Dataset entries:
=== Section Start ===
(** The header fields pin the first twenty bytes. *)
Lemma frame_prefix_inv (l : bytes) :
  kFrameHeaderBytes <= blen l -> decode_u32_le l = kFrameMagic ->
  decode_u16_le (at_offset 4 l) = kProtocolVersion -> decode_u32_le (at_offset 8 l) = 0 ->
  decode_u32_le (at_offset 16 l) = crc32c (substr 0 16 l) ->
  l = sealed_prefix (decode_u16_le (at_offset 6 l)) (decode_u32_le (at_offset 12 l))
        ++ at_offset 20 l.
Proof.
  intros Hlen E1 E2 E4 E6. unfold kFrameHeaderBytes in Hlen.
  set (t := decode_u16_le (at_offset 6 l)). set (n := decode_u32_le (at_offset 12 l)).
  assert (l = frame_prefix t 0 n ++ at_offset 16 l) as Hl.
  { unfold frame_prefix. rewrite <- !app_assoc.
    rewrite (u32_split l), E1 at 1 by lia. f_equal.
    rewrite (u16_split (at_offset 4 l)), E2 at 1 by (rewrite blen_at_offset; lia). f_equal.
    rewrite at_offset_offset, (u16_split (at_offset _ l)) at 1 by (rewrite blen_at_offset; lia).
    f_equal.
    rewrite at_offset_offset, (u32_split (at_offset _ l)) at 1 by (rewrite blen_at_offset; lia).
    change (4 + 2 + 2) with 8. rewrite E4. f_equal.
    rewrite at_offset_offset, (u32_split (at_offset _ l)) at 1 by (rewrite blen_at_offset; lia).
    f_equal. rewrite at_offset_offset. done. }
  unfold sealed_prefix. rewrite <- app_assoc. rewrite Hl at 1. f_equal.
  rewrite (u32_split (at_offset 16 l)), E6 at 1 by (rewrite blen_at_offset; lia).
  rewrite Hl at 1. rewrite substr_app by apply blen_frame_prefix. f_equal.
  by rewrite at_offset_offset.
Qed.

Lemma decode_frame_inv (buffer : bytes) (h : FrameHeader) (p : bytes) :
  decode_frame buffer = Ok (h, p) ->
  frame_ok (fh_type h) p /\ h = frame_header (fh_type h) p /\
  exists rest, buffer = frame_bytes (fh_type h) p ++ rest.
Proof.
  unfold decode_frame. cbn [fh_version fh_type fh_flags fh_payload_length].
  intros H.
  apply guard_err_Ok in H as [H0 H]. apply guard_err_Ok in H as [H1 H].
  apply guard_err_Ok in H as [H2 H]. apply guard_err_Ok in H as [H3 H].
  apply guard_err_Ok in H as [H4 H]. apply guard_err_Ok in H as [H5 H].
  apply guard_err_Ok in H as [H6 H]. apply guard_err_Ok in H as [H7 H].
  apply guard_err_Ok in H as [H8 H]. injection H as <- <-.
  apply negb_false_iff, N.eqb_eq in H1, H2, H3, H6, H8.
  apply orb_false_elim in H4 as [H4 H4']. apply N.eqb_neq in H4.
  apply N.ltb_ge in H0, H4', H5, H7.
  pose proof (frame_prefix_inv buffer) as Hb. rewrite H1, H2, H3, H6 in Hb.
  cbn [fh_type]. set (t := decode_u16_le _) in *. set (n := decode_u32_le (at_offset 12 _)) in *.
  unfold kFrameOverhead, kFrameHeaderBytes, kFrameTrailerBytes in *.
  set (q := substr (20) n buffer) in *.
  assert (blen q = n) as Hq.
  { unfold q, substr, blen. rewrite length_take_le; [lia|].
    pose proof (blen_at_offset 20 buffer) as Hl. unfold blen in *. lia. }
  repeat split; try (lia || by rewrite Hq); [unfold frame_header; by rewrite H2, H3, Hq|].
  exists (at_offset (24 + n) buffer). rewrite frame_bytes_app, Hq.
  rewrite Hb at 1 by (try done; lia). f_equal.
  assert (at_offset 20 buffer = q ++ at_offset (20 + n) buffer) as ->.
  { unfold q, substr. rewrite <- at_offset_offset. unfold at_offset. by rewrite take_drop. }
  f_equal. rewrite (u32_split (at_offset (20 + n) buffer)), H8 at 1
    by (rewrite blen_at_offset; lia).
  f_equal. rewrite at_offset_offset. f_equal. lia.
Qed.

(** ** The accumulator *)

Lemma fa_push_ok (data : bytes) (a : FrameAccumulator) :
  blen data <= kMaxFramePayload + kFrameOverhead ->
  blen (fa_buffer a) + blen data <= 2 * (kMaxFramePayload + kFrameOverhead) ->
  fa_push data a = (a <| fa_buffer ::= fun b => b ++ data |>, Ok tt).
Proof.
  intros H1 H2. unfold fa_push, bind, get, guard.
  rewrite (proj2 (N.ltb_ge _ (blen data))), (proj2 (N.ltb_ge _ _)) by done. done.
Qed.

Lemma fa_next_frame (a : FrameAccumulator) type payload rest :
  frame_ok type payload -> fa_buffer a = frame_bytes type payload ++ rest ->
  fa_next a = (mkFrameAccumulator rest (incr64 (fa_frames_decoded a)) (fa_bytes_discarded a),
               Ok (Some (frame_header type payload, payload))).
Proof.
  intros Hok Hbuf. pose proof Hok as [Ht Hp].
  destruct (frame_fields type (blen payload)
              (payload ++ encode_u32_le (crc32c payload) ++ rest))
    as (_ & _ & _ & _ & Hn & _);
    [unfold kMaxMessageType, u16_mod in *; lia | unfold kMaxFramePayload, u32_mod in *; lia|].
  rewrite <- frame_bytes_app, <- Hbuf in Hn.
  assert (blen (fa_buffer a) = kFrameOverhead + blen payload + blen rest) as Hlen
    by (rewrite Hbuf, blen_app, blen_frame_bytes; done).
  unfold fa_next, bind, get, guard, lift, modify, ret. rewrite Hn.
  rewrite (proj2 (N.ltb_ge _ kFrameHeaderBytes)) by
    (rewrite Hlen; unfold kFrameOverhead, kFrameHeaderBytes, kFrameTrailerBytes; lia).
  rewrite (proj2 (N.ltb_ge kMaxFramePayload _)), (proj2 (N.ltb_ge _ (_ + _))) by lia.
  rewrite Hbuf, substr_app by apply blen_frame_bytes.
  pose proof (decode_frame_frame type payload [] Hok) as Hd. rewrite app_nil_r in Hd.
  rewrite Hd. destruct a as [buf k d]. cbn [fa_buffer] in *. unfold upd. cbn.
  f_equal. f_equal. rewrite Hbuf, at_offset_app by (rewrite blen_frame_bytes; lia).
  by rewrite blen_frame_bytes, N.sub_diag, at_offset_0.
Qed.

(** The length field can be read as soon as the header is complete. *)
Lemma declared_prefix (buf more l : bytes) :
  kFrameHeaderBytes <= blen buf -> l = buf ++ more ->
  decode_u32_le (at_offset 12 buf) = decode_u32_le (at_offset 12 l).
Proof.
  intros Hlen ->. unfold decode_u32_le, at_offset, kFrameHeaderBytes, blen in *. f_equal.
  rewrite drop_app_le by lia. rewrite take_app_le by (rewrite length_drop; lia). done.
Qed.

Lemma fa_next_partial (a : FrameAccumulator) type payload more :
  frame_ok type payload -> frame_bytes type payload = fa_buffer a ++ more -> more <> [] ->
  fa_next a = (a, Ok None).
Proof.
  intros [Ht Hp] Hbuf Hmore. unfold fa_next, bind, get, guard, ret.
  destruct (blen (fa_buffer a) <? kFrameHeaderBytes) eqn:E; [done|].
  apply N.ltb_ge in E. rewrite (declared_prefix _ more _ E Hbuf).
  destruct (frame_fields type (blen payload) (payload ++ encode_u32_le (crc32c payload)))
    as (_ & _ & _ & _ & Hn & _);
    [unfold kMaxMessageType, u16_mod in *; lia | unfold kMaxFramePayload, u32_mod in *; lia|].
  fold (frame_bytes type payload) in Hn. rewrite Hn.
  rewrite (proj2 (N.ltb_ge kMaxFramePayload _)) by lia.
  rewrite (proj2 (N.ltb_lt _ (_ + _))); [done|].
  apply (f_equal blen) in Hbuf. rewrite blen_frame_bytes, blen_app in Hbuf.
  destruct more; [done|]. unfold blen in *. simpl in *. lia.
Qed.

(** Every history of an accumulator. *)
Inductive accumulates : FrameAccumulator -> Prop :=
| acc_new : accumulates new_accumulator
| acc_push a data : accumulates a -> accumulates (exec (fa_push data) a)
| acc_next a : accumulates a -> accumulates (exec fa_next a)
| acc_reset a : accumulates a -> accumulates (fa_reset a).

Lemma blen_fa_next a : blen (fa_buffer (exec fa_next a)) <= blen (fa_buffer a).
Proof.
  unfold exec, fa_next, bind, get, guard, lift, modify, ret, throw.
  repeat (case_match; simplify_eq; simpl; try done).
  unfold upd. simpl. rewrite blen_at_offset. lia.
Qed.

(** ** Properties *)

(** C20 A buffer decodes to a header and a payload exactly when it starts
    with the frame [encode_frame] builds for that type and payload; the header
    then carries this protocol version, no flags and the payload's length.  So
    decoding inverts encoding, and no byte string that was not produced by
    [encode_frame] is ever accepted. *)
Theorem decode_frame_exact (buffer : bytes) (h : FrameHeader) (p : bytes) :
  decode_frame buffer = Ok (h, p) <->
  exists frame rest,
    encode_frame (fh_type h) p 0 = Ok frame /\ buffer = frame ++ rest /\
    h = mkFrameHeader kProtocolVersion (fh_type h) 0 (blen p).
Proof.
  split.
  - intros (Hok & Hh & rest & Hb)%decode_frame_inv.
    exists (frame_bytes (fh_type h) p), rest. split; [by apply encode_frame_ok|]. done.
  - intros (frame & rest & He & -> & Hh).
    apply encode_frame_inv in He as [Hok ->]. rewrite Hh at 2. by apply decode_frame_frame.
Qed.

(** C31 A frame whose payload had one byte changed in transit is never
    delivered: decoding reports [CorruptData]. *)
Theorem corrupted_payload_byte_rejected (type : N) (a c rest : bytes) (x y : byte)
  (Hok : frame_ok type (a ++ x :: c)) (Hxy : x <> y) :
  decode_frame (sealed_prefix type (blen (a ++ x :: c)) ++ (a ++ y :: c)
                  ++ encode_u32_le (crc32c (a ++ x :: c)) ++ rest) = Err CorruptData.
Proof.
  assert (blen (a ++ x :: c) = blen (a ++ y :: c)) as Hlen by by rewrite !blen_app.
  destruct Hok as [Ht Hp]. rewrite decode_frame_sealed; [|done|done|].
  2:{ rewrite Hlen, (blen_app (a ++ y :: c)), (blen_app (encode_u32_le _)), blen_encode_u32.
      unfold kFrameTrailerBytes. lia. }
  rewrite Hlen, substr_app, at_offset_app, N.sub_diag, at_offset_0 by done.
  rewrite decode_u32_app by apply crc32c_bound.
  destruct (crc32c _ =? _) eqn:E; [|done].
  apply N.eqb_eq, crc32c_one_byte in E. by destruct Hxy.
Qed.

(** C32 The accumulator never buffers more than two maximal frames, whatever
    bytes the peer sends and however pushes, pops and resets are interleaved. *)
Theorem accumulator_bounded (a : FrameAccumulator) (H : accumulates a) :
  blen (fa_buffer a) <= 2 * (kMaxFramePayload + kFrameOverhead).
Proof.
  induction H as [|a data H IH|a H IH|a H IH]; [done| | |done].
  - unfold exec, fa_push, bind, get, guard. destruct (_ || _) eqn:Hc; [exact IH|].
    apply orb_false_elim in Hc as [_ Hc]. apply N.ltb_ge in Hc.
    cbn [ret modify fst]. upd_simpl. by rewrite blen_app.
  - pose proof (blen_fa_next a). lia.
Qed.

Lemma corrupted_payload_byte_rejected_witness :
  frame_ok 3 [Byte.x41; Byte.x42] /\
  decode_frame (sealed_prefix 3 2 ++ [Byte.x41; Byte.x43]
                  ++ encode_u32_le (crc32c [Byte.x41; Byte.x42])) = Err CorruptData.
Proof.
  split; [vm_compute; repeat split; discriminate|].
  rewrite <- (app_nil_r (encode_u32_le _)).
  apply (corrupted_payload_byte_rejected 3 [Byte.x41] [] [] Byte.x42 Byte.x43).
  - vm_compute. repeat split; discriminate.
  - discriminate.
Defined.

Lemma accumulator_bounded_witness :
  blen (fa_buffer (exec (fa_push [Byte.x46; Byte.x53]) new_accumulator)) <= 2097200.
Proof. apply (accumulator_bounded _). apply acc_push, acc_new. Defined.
=== Section End ===
→ **Your assignment**
Among the entries above, find the line with "apply guard_err_Ok in H as [H0" and the line with "cbn [fh_type]. set"; give again exactly these two lines and all lines between them.

→ **Solved problem**
  apply guard_err_Ok in H as [H0 H]. apply guard_err_Ok in H as [H1 H].
  apply guard_err_Ok in H as [H2 H]. apply guard_err_Ok in H as [H3 H].
  apply guard_err_Ok in H as [H4 H]. apply guard_err_Ok in H as [H5 H].
  apply guard_err_Ok in H as [H6 H]. apply guard_err_Ok in H as [H7 H].
  apply guard_err_Ok in H as [H8 H]. injection H as <- <-.
  apply negb_false_iff, N.eqb_eq in H1, H2, H3, H6, H8.
  apply orb_false_elim in H4 as [H4 H4']. apply N.eqb_neq in H4.
  apply N.ltb_ge in H0, H4', H5, H7.
  pose proof (frame_prefix_inv buffer) as Hb. rewrite H1, H2, H3, H6 in Hb.
  cbn [fh_type]. set (t := decode_u16_le _) in *. set (n := decode_u32_le (at_offset 12 _)) in *.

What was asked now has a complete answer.